- WHAT IS NEEDED: Restate word for word every line from the top of the data below down through the line that holds "apply hello_run in Hr as [Ls ->].".

- Saved entries:
Lemma step_honest psk n n' : net_step psk n n' -> collision_free psk n' -> honest n -> honest n'.
Proof.
  intros Hs Hcf Hh. pose proof Hh as [H1 H2 H3 H4 H5].
  destruct Hs as [n sn Ls Hn|n cn wire sn msg Lc Hn Hr|n sn wire cn reply Hn Hr Hm|n cn sn wire Hn Hr Hm].
  - (* a signer starts *)
    assert (forall s c, n_signers n !! s = Some (Some c) -> <[sn := None]> (n_signers n) !! s = Some (Some c)) as Hkeep.
    { intros s c E. rewrite lookup_insert_ne; [done|]. intros ->. congruence. }
    split; cbn.
    + intros s o [[<- _]|[_ E]]%lookup_insert_Some; eauto.
    + done.
    + intros i Hi. destruct (H3 i Hi) as (s & c & L1 & L2 & [[? ?]|[? ?]]); exists s, c; auto 10.
    + intros s c [[_ ?]|[_ E]]%lookup_insert_Some; [done|]. by apply H4.
    + intros s c E. by apply Hkeep, H5.
  - (* a frontend starts *)
    apply hello_run in Hr as [Ls ->].
    assert (forall s c, met n s c -> met (mkNetwork (n_signers n) (<[cn := (sn, false)]> (n_frontends n))
                        (proof_input frontendProofLabel sn cn :: n_sent n) (n_checked n)) s c) as Hkeep.
    { intros s c [a E]. exists a. cbn. rewrite lookup_insert_ne; [done|]. intros ->. congruence. }
    assert (met (mkNetwork (n_signers n) (<[cn := (sn, false)]> (n_frontends n))
                        (proof_input frontendProofLabel sn cn :: n_sent n) (n_checked n)) sn cn) as Hnew
      by (exists false; cbn; by rewrite lookup_insert_eq).
    split; cbn [n_signers n_frontends n_sent n_checked].
    + done.
    + intros s c [a Ea]. cbn in Ea. apply lookup_insert_Some in Ea as [[<- [= <- _]]|[_ E]]; [done|]. apply H2. by exists a.
    + intros i [->|Hi]%elem_of_cons; [exists sn, cn; auto|].
      destruct (H3 i Hi) as (s & c & L1 & L2 & [[? ?]|[? ?]]); exists s, c; auto 10.
    + auto.
    + intros s c [[_ ?]|[_ E]]%lookup_insert_Some; [done|]. by apply H5.
  - (* a signer accepts *)
    apply server_run in Hr as (Lc & -> & Ep).
    assert (met n sn cn) as Hmet.
    { destruct (accepted_sent _ _ _ _ _ _ _ Hh Hcf ltac:(intros ? ?; by right) ltac:(by left) Hm Ep frontend_label (H1 _ _ Hn) Lc)
        as [[_ ?]|[? _]]; done. }
    assert (forall s c, n_signers n !! s = Some (Some c) -> <[sn := Some cn]> (n_signers n) !! s = Some (Some c)) as Hkeep.
    { intros s c E. rewrite lookup_insert_ne; [done|]. intros ->. congruence. }
    split; cbn [n_signers n_frontends n_sent n_checked].
    + intros s o [[<- _]|[_ E]]%lookup_insert_Some; eauto.
    + done.
    + intros i [->|Hi]%elem_of_cons.
      * exists sn, cn. rewrite lookup_insert_eq. eauto 10.
      * destruct (H3 i Hi) as (s & c & L1 & L2 & [[? ?]|[? ?]]); exists s, c; auto 10.
    + intros s c [[<- [= <-]]|[_ E]]%lookup_insert_Some; [done|]. by apply H4.
    + intros s c E. by apply Hkeep, H5.
  - (* a frontend accepts *)
    apply finish_run in Hr. destruct (H2 sn cn (ex_intro _ false Hn)) as [Ls Lc].
    assert (n_signers n !! sn = Some (Some cn)) as Hmet.
    { destruct (accepted_sent _ _ _ _ _ _ _ Hh Hcf ltac:(intros ? ?; done) ltac:(by left) Hm Hr signer_label Ls Lc)
        as [[? _]|[_ ?]]; done. }
    assert (forall s c, met n s c -> exists a, <[cn := (sn, true)]> (n_frontends n) !! c = Some (s, a)) as Hkeep.
    { intros s c [a E]. destruct (decide (c = cn)) as [->|]; [|exists a; by rewrite lookup_insert_ne].
      exists true. rewrite lookup_insert_eq. congruence. }
    split; cbn [n_signers n_frontends n_sent n_checked].
    + done.
    + intros s c [a Ea]. cbn in Ea. apply lookup_insert_Some in Ea as [[<- [= <- _]]|[_ E]]; [done|]. apply H2. by exists a.
    + intros i Hi. destruct (H3 i Hi) as (s & c & L1 & L2 & [[? Hx]|[? ?]]); exists s, c; [|auto 10].
      split; [done|]. split; [done|]. left. split; [done|]. by apply Hkeep.
    + intros s c E. by apply Hkeep, H4.
    + intros s c [[<- [= <-]]|[_ E]]%lookup_insert_Some; [done|]. by apply H5.
Qed.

- SOLUTION FOR THIS PROBLEM:
Lemma step_honest psk n n' : net_step psk n n' -> collision_free psk n' -> honest n -> honest n'.
Proof.
  intros Hs Hcf Hh. pose proof Hh as [H1 H2 H3 H4 H5].
  destruct Hs as [n sn Ls Hn|n cn wire sn msg Lc Hn Hr|n sn wire cn reply Hn Hr Hm|n cn sn wire Hn Hr Hm].
  - (* a signer starts *)
    assert (forall s c, n_signers n !! s = Some (Some c) -> <[sn := None]> (n_signers n) !! s = Some (Some c)) as Hkeep.
    { intros s c E. rewrite lookup_insert_ne; [done|]. intros ->. congruence. }
    split; cbn.
    + intros s o [[<- _]|[_ E]]%lookup_insert_Some; eauto.
    + done.
    + intros i Hi. destruct (H3 i Hi) as (s & c & L1 & L2 & [[? ?]|[? ?]]); exists s, c; auto 10.
    + intros s c [[_ ?]|[_ E]]%lookup_insert_Some; [done|]. by apply H4.
    + intros s c E. by apply Hkeep, H5.
  - (* a frontend starts *)
    apply hello_run in Hr as [Ls ->].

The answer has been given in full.